There's one group of people who'll undoubtedly be disappointed by Futures
: anyone who longed for Jimmy Eat World's return to "Goodbye Sky Harbour", the sixteen-minute track that closed Clarity
doesn't offer much in the way of sonic exploration; while closer "23" runs over seven minutes, that's really because it's a slow-building anthem -- beginning quietly, then gradually becoming a soaring, majestic rock tune, and finally settling down and ending the disc with a whimper rather than a bang. Then again, anyone who likes JEW solely for a song like "Goodbye Sky Harbour" is probably missing the band's point entirely (and was also probably living under a rock for most of 2001 and 2002, when Bleed American
launched ubiquitous hits "The Middle" and "Sweetness").
So what is the band's point? With album art as bleak as Futures' cover, and song titles like "Kill", "Pain" and "Drugs or Me", it may seem as if they've gained an edge that was only previously hinted at, and taken on a much darker view of the world. And while the harder riffs driving opening tracks "Futures" and "Just Tonight..." initially seem to live up to that perception, a closer look reveals the group's true heart: they have an optimistic, sweetly (but not cloyingly) sentimental world view. "I always believed in futures, I hope for better" frontman Jim Adkins sings on the titular opener, and that's the sort of viewpoint that carries the band through the next fifty minutes.
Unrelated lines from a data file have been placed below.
Lemma Open_Seal_box call b b' ctx plain p w :
  BoxOk b → BoxOk b' → box_keys b' !! box_activeKeyID b = box_keys b !! box_activeKeyID b →
  Seal call b ctx plain = Ok (p, w) → Open b' ctx p w = Ok plain.
Proof.
  intros Hb Hb' Hk (Hc & Hl & dek & key & S)%(Seal_Ok _ _ _ _ _ _ Hb). unfold Open.
  destruct (Sealed_opens b b' ctx plain p w dek key) as [-> H]; try done.
  { rewrite (se_active _ _ _ _ _ _ _ S), Hk, <-(se_active _ _ _ _ _ _ _ S). apply S. }
  simpl. by rewrite H.
Qed.

(** Rewrapping needs the old key, moves the record to the active key, and keeps what it
    opens to in every box that holds the keys. *)
Lemma Rewrap_Ok call b b' ctx p w w' :
  BoxOk b → BoxOk b' → box_keys b' !! box_activeKeyID b = box_keys b !! box_activeKeyID b →
  Rewrap call b ctx p w = Ok w' →
  wp_KeyID w' = box_activeKeyID b ∧ ∃ plain, Open b ctx p w = Ok plain ∧ Open b' ctx p w' = Ok plain.
Proof.
  intros Hb Hb' Hk. unfold Rewrap, Open. destruct (unwrap b ctx p w) as [dek|] eqn:Eu; simpl; [|done].
  destruct (openPayload ctx p dek) as [plain|] eqn:Eo; simpl; [|done].
  destruct (wrap call 0 b ctx p dek) as [next|] eqn:Ew; simpl; [|done]. intros [= ->].
  apply (wrap_Some _ _ _ _ _ _ _ Hb) in Ew as (key & Hkey & Hl & Hv & Hid & Hn & Hc).
  split; [done|]. exists plain. split; [done|].
  assert (Hd : length dek = KeySize).
  { unfold unwrap in Eu. destruct (Nat.eqb_spec (length (wp_Ciphertext w)) (KeySize + tagSize)) as [El|];
      [|by rewrite !orb_true_r in Eu].
    destruct (_ || _); [done|]. destruct (box_keys b !! wp_KeyID w); simpl in Eu; [|done].
    destruct (newGCM _); simpl in Eu; [|done]. apply gcm_Open_exact in Eu.
    apply (f_equal length) in Eu. rewrite gcm_Seal_length in Eu. lia. }
  assert (Hu : unwrap b' ctx p w' = Some dek); [|by rewrite Hu; simpl; rewrite Eo].
  unfold unwrap in Eu |- *. destruct Hb' as [Hr' Hks'].
  destruct (validContext ctx); [|by rewrite !orb_true_r in Eu].
  destruct (pl_Version p =? PayloadVersion); [|by rewrite !orb_true_r in Eu].
  destruct (Nat.eqb (length (pl_Nonce p)) nonceSize); [|by rewrite !orb_true_r in Eu].
  destruct (Nat.ltb (length (pl_Ciphertext p)) tagSize); [by rewrite !orb_true_r in Eu|].
  destruct (MaxPlaintextBytes + Z.of_nat tagSize <? Z.of_nat (length (pl_Ciphertext p))); [by rewrite !orb_true_r in Eu|].
  rewrite Hr', Hid, Hv, Hn, Hc, gcm_Seal_length, Hd. rewrite <-Hk in Hkey.
  destruct (Hks' _ _ Hkey) as [-> _]. simpl. rewrite Hkey. simpl. rewrite (newGCM_key _ Hl). simpl.
  rewrite Hid. apply gcm_Open_Seal.
Qed.

(** What a wrapping is bound to: the record, the format version, the key's identifier
    and the payload, through its hash. *)
Definition hash_input (p : Payload) : list N :=
  be 4 (uint32 (pl_Version p)) ++ pl_Nonce p ++ pl_Ciphertext p.

Lemma wrappingAAD_eq ctx p v id :
  wrappingAAD ctx p v id = contextAAD ctx "dek" v ++ field id ++ Sum256 (hash_input p).
Proof. unfold wrappingAAD, appendField, field. by rewrite <-!app_assoc. Qed.

(** Opening a wrapping with another record or another payload than it was sealed with
    takes a ciphertext that authenticates under two additional data, or two payloads
    with one hash. *)
Lemma Open_binds_box call b ctx ctx' plain plain' p p' w :
  BoxOk b → cx_Revision ctx < 9223372036854775808 → cx_Revision ctx' < 9223372036854775808 →
  Seal call b ctx plain = Ok (p, w) → Open b ctx' p' w = Ok plain' →
  (ctx' = ctx ∧ p' = p ∧ plain' = plain) ∨
  (∃ key, box_keys b !! wp_KeyID w = Some key ∧
     wrappingAAD ctx' p' (wp_Version w) (wp_KeyID w) ≠ wrappingAAD ctx p (wp_Version w) (wp_KeyID w) ∧
     is_Some (gcm_Open key (wp_Nonce w) (wp_Ciphertext w) (wrappingAAD ctx p (wp_Version w) (wp_KeyID w))) ∧
     is_Some (gcm_Open key (wp_Nonce w) (wp_Ciphertext w) (wrappingAAD ctx' p' (wp_Version w) (wp_KeyID w)))) ∨
  (hash_input p' ≠ hash_input p ∧ Sum256 (hash_input p') = Sum256 (hash_input p)).
Proof.
  intros Hb B B' (Hc & Hl & dek & key & S)%(Seal_Ok _ _ _ _ _ _ Hb) Ho.
  destruct (Sealed_opens b b ctx plain p w dek key) as [Eu Ep]; try done; [apply S|].
  pose proof S as [Hd Hk _ [V1 V2] [N1 N2] _ Cw].
  unfold Open in Ho. destruct (unwrap b ctx' p' w) as [dek'|] eqn:Eu'; simpl in Ho; [|done].
  pose proof Eu' as E'. unfold unwrap in E'.
  destruct (validContext ctx') eqn:Hc'; [|by rewrite !orb_true_r in E'].
  destruct (Z.eqb_spec (pl_Version p') PayloadVersion) as [V1'|]; [|by rewrite !orb_true_r in E'].
  destruct (Nat.eqb_spec (length (pl_Nonce p')) nonceSize) as [N1'|]; [|by rewrite !orb_true_r in E'].
  destruct (_ || _); [done|]. rewrite Hk in E'. simpl in E'. destruct Hb as [_ Hks].
  rewrite (newGCM_key _ (proj2 (Hks _ _ Hk))) in E'. simpl in E'.
  destruct (decide (wrappingAAD ctx' p' (wp_Version w) (wp_KeyID w) = wrappingAAD ctx p (wp_Version w) (wp_KeyID w))) as [Ea|Ea].
  2:{ right. left. exists key. split_and!; [done..| |by eexists]. rewrite Cw, V2, gcm_Open_Seal. by eexists. }
  rewrite !wrappingAAD_eq in Ea. apply contextAAD_inj in Ea as [-> Ea]; [|done..].
  apply app_inv_head in Ea. destruct (decide (hash_input p' = hash_input p)) as [Eh|]; [|by right; right].
  left. unfold hash_input in Eh. rewrite V1, V1' in Eh. apply app_inv_head in Eh.
  apply app_cut in Eh as [E1 E2]; [|congruence].
  assert (p' = p) as -> by (destruct p, p'; simpl in *; congruence).
  split_and!; [done..|]. assert (dek' = dek) as -> by congruence. rewrite Ep in Ho. congruence.
Qed.

(** The box keeps what the storage relies on. *)
Lemma secretbox_laws b : BoxOk b → @VaultLaws (list N) (secretbox_vault b).
Proof.
  intros Hb. split.
  - intros n c p s w. simpl. destruct (Seal n b c p) as [[s' w']|] eqn:E; simpl; [|done].
    intros [= -> ->]. by rewrite (Open_Seal_box _ _ _ _ _ _ _ Hb Hb eq_refl E).
  - intros n c s w w'. simpl. destruct (Rewrap n b c s w) as [w''|] eqn:E; simpl; [|done].
    intros [= ->]. apply (Rewrap_Ok _ _ _ _ _ _ _ Hb Hb eq_refl) in E as (_ & plain & -> & ->). by split; [eexists|].
Qed.
End Laws.
End BoxFacts.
Sometimes, as on future classic "Work", it may just be a temporary way of looking at things, as Adkins sings a plea to forget the past and live in the moment, over a tune that borrows heavily from "For Me This Is Heaven". Elsewhere, as with "The World You Love", it's his declaration that "I'm in love with the ordinary", followed by the optimistic outlook of "Don't it feel like sunshine after all?".
Mind you, Futures isn't entirely happy-go-lucky -- the group may claim to favor these glossy rock-out moments, but they still have their angst to out. There's something distinctly emo about "Night Drive"'s chorus, with the lines, "Kiss me with your cherry lipstick / Never wash you off my face / Hit me, I can take your cheap shot". Even so, it's an indication that JEW are a notch above the pretenders to their crown; most acts aspiring to what Futures accomplishes would likely aim for the teenage drama market by substituting chapstick for lipstick.
And really, that's the thing about Futures -- it sticks with what Jimmy Eat World have always done, but it sounds better than anything that preceded it. Fans who miss the band's experimentation and lament their move towards a more refined sound will dismiss Futures as one more step away from their roots. Everyone else will recognize Futures for what it is -- proof that emo can be written for, and appeal to, adults.